Trigger warnings: grief, loss of a loved one, abuse, suicide.
Please do not read if those themes bother you or at any time if you feel uncomfortable. This is a personal response to the show and the story behind the shade. Be kind to us, and be kind to you.
Dear Billy is a complicated shade for me. For most people, when they think of, or feel, grief, they think of “blue”. But for me, grief is red, or sepia tone/de-saturation, so Dear Billy is a shade that for me is an expression of that emotion. I cannot watch this episode of Stranger Things without crying. When Max sits at Billy’s grave, and reads him the letter, I cannot prevent the tears. When she is pulled into Vecna’s mindlair, the tears become unpreventable. I too lost a brother. I too was so angry at him. I have sat at his grave, and told him so, just like Max.
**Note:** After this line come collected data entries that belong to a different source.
Lemma add_port_keeps r k address ip n :
  resolves address ip → ports_ok r k → k < 100 →
  ∃ r' n', add_port rd r address n = Ok (r', k, n') ∧ ports_ok r' (k + 1).
Proof using HN.
  intros [Hip Ha] [Hr Hk Hp] Hlt. unfold add_port.
  pose proof (router_address_wf n) as He. destruct (random_router_ethernet_address rd n) as [eth n'].
  rewrite Ha. cbn [mbind result_bind]. destruct (new_interface_ok eth ip He Hip) as (i & -> & Hi). cbn [mbind result_bind].
  assert (slen (_interfaces r ++ [AsyncNetworkInterface_of i]) = k + 1) as Hl by (rewrite slen_app, Hk; done).
  pose proof (slen_nonneg (_interfaces r)).
  unfold add_interface. rewrite Hl, u64_small by (unfold_width; lia). replace (k + 1 - 1) with k by lia.
  eexists _, n'. split; [done|]. split; [done|done|]. apply Forall_app. split; [done|by apply Forall_singleton].
Qed.

(** The hosts inserted so far. *)
Record some_hosts (m : gmap bytes Host) (names : list string) : Prop := {
  hosts_all : map_Forall host_ok m;
  hosts_names : Forall (λ name, is_Some (m !! lit name)) names
}.

Lemma insert_host_keeps m names name a ip hop hop_ip n :
  resolves a ip → resolves hop hop_ip → some_hosts m names →
  ∃ m' n', insert_host rd m name a hop n = Ok (m', n') ∧ some_hosts m' (names ++ [name]).
Proof using HN.
  intros [Hip Ha] [Hhop Hb] [Hm Hn]. unfold insert_host, Host_new. rewrite Ha, Hb. cbn [mbind result_bind].
  pose proof (host_address_wf n) as He. destruct (random_host_ethernet_address rd n) as [eth n'].
  destruct (new_interface_ok eth ip He Hip) as (i & -> & Hi). cbn [mbind result_bind]. eexists _, n'. split; [done|]. split.
  - apply map_Forall_insert_2; [|done]. split; [done|done|constructor|by exists ip, 0|by exists hop_ip, 0].
  - apply Forall_app. split; [|apply Forall_singleton; rewrite lookup_insert_eq; by eexists].
    eapply Forall_impl; [|exact Hn]. intros x Hx. cbn beta in *. destruct (decide (lit name = lit x)) as [->|].
    + rewrite lookup_insert_eq. by eexists.
    + by rewrite lookup_insert_ne.
Qed.

Lemma route_to_keeps nw prefix v bits hop id :
  resolves prefix v → network_ok nw → id ∈ ids nw → (∀ a, hop = Some a → ipv4_address a) →
  ∃ nw', route_to shift_oob nw prefix bits hop id = Ok nw' ∧ network_ok nw' ∧ ids nw' = ids nw ∧ _hosts nw' = _hosts nw.
Proof using HN.
  intros [Hip Ha] [[Hr Hi] Hp Hids Hh Hn] Hid Hhop. unfold route_to, ip. rewrite Ha. cbn [mbind result_bind].
  rewrite ipv4_numeric_in by done. cbn [mbind result_bind]. eexists. split; [done|]. split; [|done].
  split; try done. split; [|done]. cbn [set_router _router add_route _routes _interfaces].
  apply Forall_app. split; [done|]. apply Forall_singleton. split; cbn [interface_num next_hop].
  - by apply (proj1 (list.Forall_forall _ _) Hids).
  - intros a Hsome. by apply ipv4_address_numeric, Hhop.
Qed.

(** The steps of the constructor, one at a time. *)
Ltac quad := apply resolves_quad; [concrete|vm_compute; reflexivity].

Ltac next_port ip :=
  match goal with
  | H : ports_ok ?r ?k |- context [add_port rd ?r ?a ?n] =>
      destruct (add_port_keeps r k a ip n) as (? & ? & -> & ?); [quad|exact H|lia|clear H; cbn [mbind result_bind]]
  end.

Ltac next_host ip hop :=
  match goal with
  | H : some_hosts ?m ?l |- context [insert_host rd ?m ?name ?a ?b ?n] =>
      destruct (insert_host_keeps m l name a ip b hop n) as (? & ? & -> & ?);
        [quad|first [apply resolves_zero | quad]|exact H|clear H; cbn [mbind result_bind]]
  end.

Ltac next_route ip :=
  match goal with
  | H : network_ok ?nw, E : ids ?nw = _ |- context [route_to shift_oob ?nw ?p ?b ?hop ?id] =>
      destruct (route_to_keeps nw p ip b hop id) as (? & -> & ? & ? & ?);
        [quad|exact H|rewrite E; listed|by intros ? [= <-]
        |clear H; rewrite E in *; cbn [mbind result_bind]]
  end.

Lemma Network_new_ok n : ∃ nw n', Network_new shift_oob rd n = Ok (nw, n') ∧ network_ok nw.
Proof using HN.
  unfold Network_new.
  assert (ports_ok Router_new 0) by (split; [done|done|constructor]).
  next_port 0xab434c2e. next_port 0x0a000001. next_port 0xac100001. next_port 0xc0a80001.
  next_port 0xc6b2e501. next_port 0x8fc30002. next_port 0x801e4cff.
  assert (some_hosts ∅ []) by (split; [apply map_Forall_empty|constructor]).
  next_host 0x0a000002 0x0a000001. next_host 0xab434c01 0. next_host 0xc0a80002 0xc0a80001.
  next_host 0x8fc30001 0. next_host 0xc6b2e52a 0xc6b2e501. next_host 0xc6b2e52b 0xc6b2e501.
  set (nw := mkNetwork _ _ _ _ _ _ _ _ _).
  assert (network_ok nw) as Hnw.
  { match goal with H : ports_ok _ _, G : some_hosts _ _ |- _ => destruct H as [Hr Hk Hp], G as [Hh Hn] end.
    split; [|done| |done|done].
    - split; cbn [nw _router]; [rewrite Hr; constructor|]. eapply Forall_impl; [|exact Hp]. by intros i [[] ].
    - unfold ids, nw. cbn. rewrite Hk. repeat (constructor; [lia|]). constructor. }
  eassert (ids nw = [_; _; _; _; _; _; _]) as E by (unfold nw; reflexivity). clearbody nw.
  destruct (host_found nw "default_router" Hnw) as (d & -> & Hd); [listed|]. cbn [mbind result_bind].
  apply ok_my_address in Hd. next_route 0x0. next_route 0x0a000000. next_route 0xac100000. next_route 0xc0a80000.
  next_route 0xc6b2e500.
  match goal with H : network_ok ?nw |- _ => destruct (host_found nw "hs_router" H) as (hs & -> & Hhs) end; [listed|].
  cbn [mbind result_bind]. apply ok_my_address in Hhs.
  next_route 0x8fc30000. next_route 0x8fc38000. next_route 0x8fc3c000.
  destruct (resolves_address "128.30.0.1" 0x801e0001) as (mit & -> & Hmit); [quad|]. cbn [mbind result_bind].
  next_route 0x801e4cff. eexists _, _. by split.
Qed.

Lemma random_payload_slen n : 0 <= slen (random_payload rd n) <= 100.
Proof.
  unfold random_payload. rewrite !slen_app. change (slen (lit "random payload: {")) with 17. change (slen (lit "}")) with 1.
  pose proof (to_string_slen (u32 (rd n))). lia.
Qed.

Lemma datagram_to_wf src dst ttl payload :
  is_u32 src → is_u32 dst → is_u8 ttl → slen payload <= 100 → IPv4Datagram.wf (datagram_to src dst ttl payload).
Proof.
  intros Hs Hd Ht Hp. pose proof (slen_nonneg payload).
  assert (is_u16 (u16 (5 * 4 + slen payload))) by apply u16_range. split; [split; try done; concrete|].
  change (u16 (5 * 4 + slen payload) = 4 * 5 + slen (concatenate [Buffer_of payload])).
  rewrite concatenate_one, str_of, u16_small by (unfold_width; lia). lia.
Qed.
Max feels abandoned by those that love her, and she seeks out her mother for comfort. Her mother isn’t there, evident throughout the season (and in previous seasons), and her pattern of neglect resonates in this episode. When Vecna calls to Max in the scene where she visits the trailer, she thinks her mother is there. She is desperately calling out to the person that is supposed to be there to protect her, but never has been. It may not be her mother’s fault that Billy dies, but she also wasn't there to hold her in the aftermath. Neglect is powerful and horrifying. It pervades every crack in your life where love and fulfillment should be. Neglect trains you to believe that you deserve less. So when something (Billy) is taken from Max, she believes that is what she deserves, and that it is her fault.
In the episode, Max tells Billy in her letter that she hated him and wished he was gone. She also blames herself and said it should have been her. I was so angry that my brother was gone for a very long time, but I did not get the chance to hate him. My brother passed away as an infant. He never got to experience the horror that is the world we live in. And he never got to dance in the light of the joy we find in slices of that horror. I was angry he was gone, because I was jealous. He never had to fight, or struggle. He never got to dream, but he also never failed. I have sat at his grave and told him, it should have been me instead.
The next part of the episode where upside down Billy speaks to Max resonates with me deeply. He tells her that late at night, she wishes she could join him. Many people, myself included, find solace in the idea of following their loved ones into the darkness. Max has been ready since she lost Billy to give up on life, her friends, and herself. Upside down billy is only telling her about herself, he's not really there. And she has chosen to succumb those inner thoughts. Her grief is a bright, violent red, and a dark depression of gray.
Enter, “Running Up That Hill”. Max plays the song throughout the season, and it becomes only more important at this pinnacle moment. It is the only thing that Max still loves and she feels grounded when she hears it. The best line in the song for me, is “I’d made a deal with god, and get him to swap our places”. It captures the undertone of Max’s desire to trade herself in so Billy could come back, and for me, I would happily have traded with my brother too. The shade, Dear Billy, is representative of my grief for him, and my love for the episode that pulled those feelings out of me and showed me, in HD, in a way I had never seen before. I have long known that darkness can be beautiful. But this moment in particular was a spark for me.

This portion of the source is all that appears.